**Directions for this task**
Beginning with the line where "destruct (m =?" occurs, set down each line of the records through the final one, exactly and without additions.

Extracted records
== Segment start ==

(** ** Rehashing *)

(** The pairs are the same ones, in other buckets. *)
Record rehashed t t' : Prop := {
  rehashed_ok : table_ok t';
  rehashed_pairs : pairs t' ≡ₚ pairs t;
  rehashed_level : foreachRecursionLevel t' = foreachRecursionLevel t;
  rehashed_disposed : disposed t' = disposed t;
}.
Lemma rehashed_refl t : table_ok t → rehashed t t.
Proof. by split. Qed.
Lemma rehashed_entries t t' : rehashed t t' → entries t' = entries t.
Proof. intros H. apply entries_of_perm; [apply H|]. apply H. Qed.

Lemma push_pairs_ok n l buckets :
  0 < n → zlen buckets = n → placed n buckets →
  let buckets' := fold_left (λ buckets p, push_pair hash n p buckets) l buckets in
  zlen buckets' = n ∧ placed n buckets' ∧ concat buckets' ≡ₚ l ++ concat buckets.
Proof.
  intros Hn. revert buckets. induction l as [|p l IH]; intros buckets Hz Hpl; [done|].
  cbn [fold_left]. unfold push_pair. set (i := Z.to_nat (hash (pair_key p) mod n)).
  assert (i < length buckets)%nat as Hi.
  { pose proof (Z.mod_pos_bound (hash (pair_key p)) n Hn). unfold i, zlen in *. lia. }
  destruct (lookup_lt_is_Some_2 _ _ Hi) as [m Hm].
  rewrite (list_alter_insert (cons p) _ _ _ Hm).
  destruct (concat_insert _ _ _ Hm) as (rest & Hr & Hins & _).
  destruct (IH (<[i := p :: m]> buckets)) as (H1 & H2 & H3).
  - unfold zlen in *. by rewrite length_insert.
  - apply placed_insert; [done|]. intros q [-> |Hq]%elem_of_cons; [done|]. eauto.
  - split_and!; [done..|]. rewrite H3, Hins, Hr. cbn [app]. symmetry. apply Permutation_middle.
Qed.

Lemma rehash_ok t n :
  0 <= n → table_ok t → ∃ t', HashTable_Rehash hash t n = Ret t' ∧ rehashed t t'.
Proof.
  intros Hn0 Hok. unfold HashTable_Rehash.
  assert (∃ m, (if n =? 0 then HashTable_CalculateIdealNumOfBuckets t else Ret n) = Ret m ∧ 0 < m)
    as (m & -> & Hm).
  { destruct (Z.eqb_spec n 0); [apply ideal_buckets|]. exists n. split; [done|lia]. }
  cbn [mbind outcome_bind].
  destruct (m =? _); [exists t; split; [done|by apply rehashed_refl]|].
  destruct (negb _); [exists t; split; [done|by apply rehashed_refl]|].
  destruct (push_pairs_ok m (pairs t) (replicate (Z.to_nat m) [])) as (H1 & H2 & H3); [done|..].
  - unfold zlen. rewrite length_replicate. lia.
  - intros i l p [-> _]%lookup_replicate H. inversion H.
  - assert (concat (replicate (Z.to_nat m) []) = @nil wKeyValuePair) as Hc
      by (clear; induction (Z.to_nat m); [done|by cbn]).
    rewrite Hc, app_nil_r in H3. eexists. split; [done|].
    split; [|exact H3|done..]. split; try done; unfold pairs; cbn [bucketArray numOfElements pendingRemoves].
    all: rewrite H3; apply Hok.
Qed.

== Segment end ==

**Solved exercise**
  destruct (m =? _); [exists t; split; [done|by apply rehashed_refl]|].
  destruct (negb _); [exists t; split; [done|by apply rehashed_refl]|].
  destruct (push_pairs_ok m (pairs t) (replicate (Z.to_nat m) [])) as (H1 & H2 & H3); [done|..].
  - unfold zlen. rewrite length_replicate. lia.
  - intros i l p [-> _]%lookup_replicate H. inversion H.
  - assert (concat (replicate (Z.to_nat m) []) = @nil wKeyValuePair) as Hc
      by (clear; induction (Z.to_nat m); [done|by cbn]).
    rewrite Hc, app_nil_r in H3. eexists. split; [done|].
    split; [|exact H3|done..]. split; try done; unfold pairs; cbn [bucketArray numOfElements pendingRemoves].
    all: rewrite H3; apply Hok.
Qed.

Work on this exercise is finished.